One of the advantages of working with large (or even Big-) data sets is that you run interesting and often fun research and experiments. I came one of these opportunities when analysing data of one large Slovak corporations with customer count in range of millions. The study was organized around customer telephone numbers and has arrived upon interesting insights. After all, you better see for yourself:
Are Slovaks obsessed with mobile telephone numbers?!

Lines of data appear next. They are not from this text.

(** * SignalAnalyze: the waveform analysis core of [oscilloscope_analyzer.py]

    A shallow embedding of [AnalysisWorker] ([load_csv_data],
    [calculate_analysis], [calculate_ringdown], [run]) and of
    [OscilloscopeAnalyzer.evaluate_pass_fail], followed by the properties
    of the specification that concern them.

    Numbers.  A Python float is modelled by the rational ([Q]) it denotes,
    so the model covers finite floats: a capture with an infinite or NaN
    field is outside it.  The two places where binary64 changes the
    control flow of the program are modelled: [v ** 2] raises
    [OverflowError] when the square rounds to infinity, and a quotient
    whose magnitude is at most half the smallest subnormal is [0.0].
    Rounding of the other results is not modelled.  Python exceptions are
    modelled by an error monad; the numpy functions the program calls
    ([np.sqrt], [np.mean], [np.std], [np.log]) and the builtin [float]
    parser are parameters of the model. *)

From Stdlib Require Import List String Ascii Bool Arith ZArith QArith Qabs Lia.
From Stdlib Require Import Sorting.Sorted Lqa.
Import ListNotations.

(** ** Python: exceptions, builtins on numbers and lists *)

Module Py.

Inductive exn : Type :=
| ValueError (msg : string)
| IndexError
| ZeroDivisionError
| OverflowError
| NotFinite.   (* a numpy result that is nan or infinite: no value in [Q] *)

Inductive result (A : Type) : Type :=
| Ok (a : A)
| Raise (e : exn).
Arguments Ok {A} a.
Arguments Raise {A} e.

Definition bind {A B : Type} (c : result A) (k : A -> result B) : result B :=
  match c with
  | Ok a => k a
  | Raise e => Raise e
  end.

(** A [for] loop whose body may raise. *)
Fixpoint for_each {S X : Type} (body : S -> X -> result S) (xs : list X) (s : S)
  : result S :=
  match xs with
  | [] => Ok s
  | x :: xs' => bind (body s x) (for_each body xs')
  end.

(** [x < y] on floats. *)
Definition Qltb (x y : Q) : bool :=
  (Qnum x * QDen y <? Qnum y * QDen x)%Z.

(** [min(l)]: the first item, replaced by each later item that is [<] it. *)
Fixpoint min_from (best : Q) (l : list Q) : Q :=
  match l with
  | [] => best
  | x :: t => min_from (if Qltb x best then x else best) t
  end.

Definition min (l : list Q) : result Q :=
  match l with
  | [] => Raise (ValueError "min() arg is an empty sequence")
  | x :: t => Ok (min_from x t)
  end.

(** [max(l)]: the first item, replaced by each later item that is [>] it. *)
Fixpoint max_from (best : Q) (l : list Q) : Q :=
  match l with
  | [] => best
  | x :: t => max_from (if Qltb best x then x else best) t
  end.

Definition max (l : list Q) : result Q :=
  match l with
  | [] => Raise (ValueError "max() arg is an empty sequence")
  | x :: t => Ok (max_from x t)
  end.

(** [l.index(x)]: position of the first item equal to [x]. *)
Fixpoint index_from (i : nat) (x : Q) (l : list Q) : result nat :=
  match l with
  | [] => Raise (ValueError "x is not in list")
  | y :: t => if Qeq_bool y x then Ok i else index_from (S i) x t
  end.

Definition index (l : list Q) (x : Q) : result nat := index_from 0 x l.

(** [l[i]] for [i >= 0]. *)
Definition getitem {A : Type} (l : list A) (i : nat) : result A :=
  match nth_error l i with
  | Some a => Ok a
  | None => Raise IndexError
  end.

(** [l[-1]]. *)
Fixpoint getlast {A : Type} (l : list A) : result A :=
  match l with
  | [] => Raise IndexError
  | [a] => Ok a
  | _ :: t => getlast t
  end.

(** [l[a:b]] for [0 <= a] and [0 <= b]. *)
Definition slice {A : Type} (l : list A) (a b : nat) : list A :=
  firstn (b - a) (skipn a l).

(** [range(a, b)]. *)
Definition range (a b : nat) : list nat := seq a (b - a).

(** [map f xs] for an [f] that may raise: a list comprehension. *)
Fixpoint map_each {X Y : Type} (f : X -> result Y) (xs : list X) : result (list Y) :=
  match xs with
  | [] => Ok []
  | x :: xs' => bind (f x) (fun y => bind (map_each f xs') (fun ys => Ok (y :: ys)))
  end.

Dataset comprised of all telephone numbers of the company’s customer base. All of the underlying customers have been retail persons, so now common prefixes of phone numbers involved, pure random subset of country’s mobile phone book. Slovak mobile numbers are always of +421 xxx yyy yyy format. Therefore, the numbers have been ripped of the international (+421) prefix and following 3 digits xxx (signalling which mobile carrier provided the number) have been scrapped as well. Remaining 6 digits (yyy yyy) are part of telephone number that customer chooses (or is proposed) upon signing the contract. This was also subject of the study, as last 6 digits is the part that customer can actively influence.
Simple research question was plotted: Do Slovaks have any significant preference for digits when selecting their mobile numbers? While if some number pattern appears more often then it statistically should, it is clear, this option was actively requires by clients. So do we, Slovaks, form any distinct pattern this area?
Don’t be zero. At least at start …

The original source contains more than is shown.